[Data to use — start]

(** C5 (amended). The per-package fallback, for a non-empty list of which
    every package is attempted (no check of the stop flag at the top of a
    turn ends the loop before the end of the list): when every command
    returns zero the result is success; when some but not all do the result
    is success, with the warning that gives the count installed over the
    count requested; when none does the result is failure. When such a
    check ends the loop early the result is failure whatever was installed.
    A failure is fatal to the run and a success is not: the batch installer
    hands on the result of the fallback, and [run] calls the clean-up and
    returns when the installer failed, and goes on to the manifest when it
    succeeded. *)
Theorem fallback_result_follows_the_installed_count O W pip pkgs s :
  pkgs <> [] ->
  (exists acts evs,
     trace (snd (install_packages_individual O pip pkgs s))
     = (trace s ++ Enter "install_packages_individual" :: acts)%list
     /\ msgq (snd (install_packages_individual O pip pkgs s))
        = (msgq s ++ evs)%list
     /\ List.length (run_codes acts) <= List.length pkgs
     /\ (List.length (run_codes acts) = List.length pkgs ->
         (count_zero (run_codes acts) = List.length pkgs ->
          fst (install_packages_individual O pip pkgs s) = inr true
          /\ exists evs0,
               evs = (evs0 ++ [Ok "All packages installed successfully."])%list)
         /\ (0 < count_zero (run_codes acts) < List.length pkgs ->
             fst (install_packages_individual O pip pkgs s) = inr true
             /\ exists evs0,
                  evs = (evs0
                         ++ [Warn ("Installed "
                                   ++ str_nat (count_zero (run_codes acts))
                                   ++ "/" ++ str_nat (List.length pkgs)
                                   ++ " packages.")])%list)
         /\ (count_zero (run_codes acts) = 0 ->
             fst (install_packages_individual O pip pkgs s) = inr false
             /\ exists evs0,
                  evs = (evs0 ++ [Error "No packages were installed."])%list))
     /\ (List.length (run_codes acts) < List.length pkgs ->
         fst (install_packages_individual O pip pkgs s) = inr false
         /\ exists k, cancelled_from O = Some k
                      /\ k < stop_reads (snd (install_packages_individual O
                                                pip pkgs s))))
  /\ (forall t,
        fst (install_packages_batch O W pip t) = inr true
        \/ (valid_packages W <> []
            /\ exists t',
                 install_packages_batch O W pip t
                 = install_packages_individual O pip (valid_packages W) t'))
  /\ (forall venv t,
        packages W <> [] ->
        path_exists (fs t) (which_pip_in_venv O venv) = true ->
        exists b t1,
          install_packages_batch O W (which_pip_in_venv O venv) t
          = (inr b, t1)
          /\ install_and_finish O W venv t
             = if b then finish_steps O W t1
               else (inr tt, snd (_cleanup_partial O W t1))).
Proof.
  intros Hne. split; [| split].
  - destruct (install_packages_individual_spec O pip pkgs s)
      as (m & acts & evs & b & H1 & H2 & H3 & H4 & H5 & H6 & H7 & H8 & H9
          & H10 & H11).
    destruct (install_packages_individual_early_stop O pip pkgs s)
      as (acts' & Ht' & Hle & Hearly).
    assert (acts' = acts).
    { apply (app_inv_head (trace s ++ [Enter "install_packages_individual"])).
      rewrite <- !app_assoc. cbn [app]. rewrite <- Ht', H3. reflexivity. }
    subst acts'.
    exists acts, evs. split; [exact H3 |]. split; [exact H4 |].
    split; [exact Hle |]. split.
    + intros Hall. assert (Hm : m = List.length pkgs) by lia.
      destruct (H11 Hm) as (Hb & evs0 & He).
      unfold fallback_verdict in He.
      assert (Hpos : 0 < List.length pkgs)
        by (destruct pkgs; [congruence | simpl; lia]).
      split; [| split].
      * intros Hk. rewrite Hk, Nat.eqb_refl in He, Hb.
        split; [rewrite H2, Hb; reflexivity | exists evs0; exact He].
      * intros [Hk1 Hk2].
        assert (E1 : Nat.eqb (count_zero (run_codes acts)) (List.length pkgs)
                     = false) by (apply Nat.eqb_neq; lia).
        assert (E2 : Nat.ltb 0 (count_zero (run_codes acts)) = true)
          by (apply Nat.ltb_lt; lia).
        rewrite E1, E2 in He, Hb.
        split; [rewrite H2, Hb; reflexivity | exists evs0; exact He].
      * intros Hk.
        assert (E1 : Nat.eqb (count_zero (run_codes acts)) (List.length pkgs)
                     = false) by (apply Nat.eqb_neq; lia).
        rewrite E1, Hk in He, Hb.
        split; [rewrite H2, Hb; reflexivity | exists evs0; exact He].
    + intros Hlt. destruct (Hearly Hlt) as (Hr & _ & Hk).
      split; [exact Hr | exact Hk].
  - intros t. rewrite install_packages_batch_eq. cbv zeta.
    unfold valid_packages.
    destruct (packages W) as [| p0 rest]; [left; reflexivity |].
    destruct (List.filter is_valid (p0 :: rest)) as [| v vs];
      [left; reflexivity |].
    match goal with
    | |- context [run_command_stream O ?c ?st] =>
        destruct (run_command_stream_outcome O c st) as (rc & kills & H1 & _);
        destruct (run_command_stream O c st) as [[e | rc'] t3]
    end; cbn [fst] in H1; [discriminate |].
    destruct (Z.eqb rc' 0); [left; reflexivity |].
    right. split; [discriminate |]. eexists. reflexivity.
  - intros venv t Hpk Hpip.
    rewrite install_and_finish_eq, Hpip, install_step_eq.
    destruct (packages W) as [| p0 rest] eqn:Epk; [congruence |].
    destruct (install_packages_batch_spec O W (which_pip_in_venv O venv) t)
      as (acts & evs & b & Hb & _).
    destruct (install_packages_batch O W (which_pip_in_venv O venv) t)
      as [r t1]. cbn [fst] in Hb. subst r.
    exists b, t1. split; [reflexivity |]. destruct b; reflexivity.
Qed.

[Data to use — finish]

■ Task brief: Please output the complete data exactly.

■ Solution to the exercise:
(** C5 (amended). The per-package fallback, for a non-empty list of which
    every package is attempted (no check of the stop flag at the top of a
    turn ends the loop before the end of the list): when every command
    returns zero the result is success; when some but not all do the result
    is success, with the warning that gives the count installed over the
    count requested; when none does the result is failure. When such a
    check ends the loop early the result is failure whatever was installed.
    A failure is fatal to the run and a success is not: the batch installer
    hands on the result of the fallback, and [run] calls the clean-up and
    returns when the installer failed, and goes on to the manifest when it
    succeeded. *)
Theorem fallback_result_follows_the_installed_count O W pip pkgs s :
  pkgs <> [] ->
  (exists acts evs,
     trace (snd (install_packages_individual O pip pkgs s))
     = (trace s ++ Enter "install_packages_individual" :: acts)%list
     /\ msgq (snd (install_packages_individual O pip pkgs s))
        = (msgq s ++ evs)%list
     /\ List.length (run_codes acts) <= List.length pkgs
     /\ (List.length (run_codes acts) = List.length pkgs ->
         (count_zero (run_codes acts) = List.length pkgs ->
          fst (install_packages_individual O pip pkgs s) = inr true
          /\ exists evs0,
               evs = (evs0 ++ [Ok "All packages installed successfully."])%list)
         /\ (0 < count_zero (run_codes acts) < List.length pkgs ->
             fst (install_packages_individual O pip pkgs s) = inr true
             /\ exists evs0,
                  evs = (evs0
                         ++ [Warn ("Installed "
                                   ++ str_nat (count_zero (run_codes acts))
                                   ++ "/" ++ str_nat (List.length pkgs)
                                   ++ " packages.")])%list)
         /\ (count_zero (run_codes acts) = 0 ->
             fst (install_packages_individual O pip pkgs s) = inr false
             /\ exists evs0,
                  evs = (evs0 ++ [Error "No packages were installed."])%list))
     /\ (List.length (run_codes acts) < List.length pkgs ->
         fst (install_packages_individual O pip pkgs s) = inr false
         /\ exists k, cancelled_from O = Some k
                      /\ k < stop_reads (snd (install_packages_individual O
                                                pip pkgs s))))
  /\ (forall t,
        fst (install_packages_batch O W pip t) = inr true
        \/ (valid_packages W <> []
            /\ exists t',
                 install_packages_batch O W pip t
                 = install_packages_individual O pip (valid_packages W) t'))
  /\ (forall venv t,
        packages W <> [] ->
        path_exists (fs t) (which_pip_in_venv O venv) = true ->
        exists b t1,
          install_packages_batch O W (which_pip_in_venv O venv) t
          = (inr b, t1)
          /\ install_and_finish O W venv t
             = if b then finish_steps O W t1
               else (inr tt, snd (_cleanup_partial O W t1))).
Proof.
  intros Hne. split; [| split].
  - destruct (install_packages_individual_spec O pip pkgs s)
      as (m & acts & evs & b & H1 & H2 & H3 & H4 & H5 & H6 & H7 & H8 & H9
          & H10 & H11).
    destruct (install_packages_individual_early_stop O pip pkgs s)
      as (acts' & Ht' & Hle & Hearly).
    assert (acts' = acts).
    { apply (app_inv_head (trace s ++ [Enter "install_packages_individual"])).
      rewrite <- !app_assoc. cbn [app]. rewrite <- Ht', H3. reflexivity. }
    subst acts'.
    exists acts, evs. split; [exact H3 |]. split; [exact H4 |].
    split; [exact Hle |]. split.
    + intros Hall. assert (Hm : m = List.length pkgs) by lia.
      destruct (H11 Hm) as (Hb & evs0 & He).
      unfold fallback_verdict in He.
      assert (Hpos : 0 < List.length pkgs)
        by (destruct pkgs; [congruence | simpl; lia]).
      split; [| split].
      * intros Hk. rewrite Hk, Nat.eqb_refl in He, Hb.
        split; [rewrite H2, Hb; reflexivity | exists evs0; exact He].
      * intros [Hk1 Hk2].
        assert (E1 : Nat.eqb (count_zero (run_codes acts)) (List.length pkgs)
                     = false) by (apply Nat.eqb_neq; lia).
        assert (E2 : Nat.ltb 0 (count_zero (run_codes acts)) = true)
          by (apply Nat.ltb_lt; lia).
        rewrite E1, E2 in He, Hb.
        split; [rewrite H2, Hb; reflexivity | exists evs0; exact He].
      * intros Hk.
        assert (E1 : Nat.eqb (count_zero (run_codes acts)) (List.length pkgs)
                     = false) by (apply Nat.eqb_neq; lia).
        rewrite E1, Hk in He, Hb.
        split; [rewrite H2, Hb; reflexivity | exists evs0; exact He].
    + intros Hlt. destruct (Hearly Hlt) as (Hr & _ & Hk).
      split; [exact Hr | exact Hk].
  - intros t. rewrite install_packages_batch_eq. cbv zeta.
    unfold valid_packages.
    destruct (packages W) as [| p0 rest]; [left; reflexivity |].
    destruct (List.filter is_valid (p0 :: rest)) as [| v vs];
      [left; reflexivity |].
    match goal with
    | |- context [run_command_stream O ?c ?st] =>
        destruct (run_command_stream_outcome O c st) as (rc & kills & H1 & _);
        destruct (run_command_stream O c st) as [[e | rc'] t3]
    end; cbn [fst] in H1; [discriminate |].
    destruct (Z.eqb rc' 0); [left; reflexivity |].
    right. split; [discriminate |]. eexists. reflexivity.
  - intros venv t Hpk Hpip.
    rewrite install_and_finish_eq, Hpip, install_step_eq.
    destruct (packages W) as [| p0 rest] eqn:Epk; [congruence |].
    destruct (install_packages_batch_spec O W (which_pip_in_venv O venv) t)
      as (acts & evs & b & Hb & _).
    destruct (install_packages_batch O W (which_pip_in_venv O venv) t)
      as [r t1]. cbn [fst] in Hb. subst r.
    exists b, t1. split; [reflexivity |]. destruct b; reflexivity.
Qed.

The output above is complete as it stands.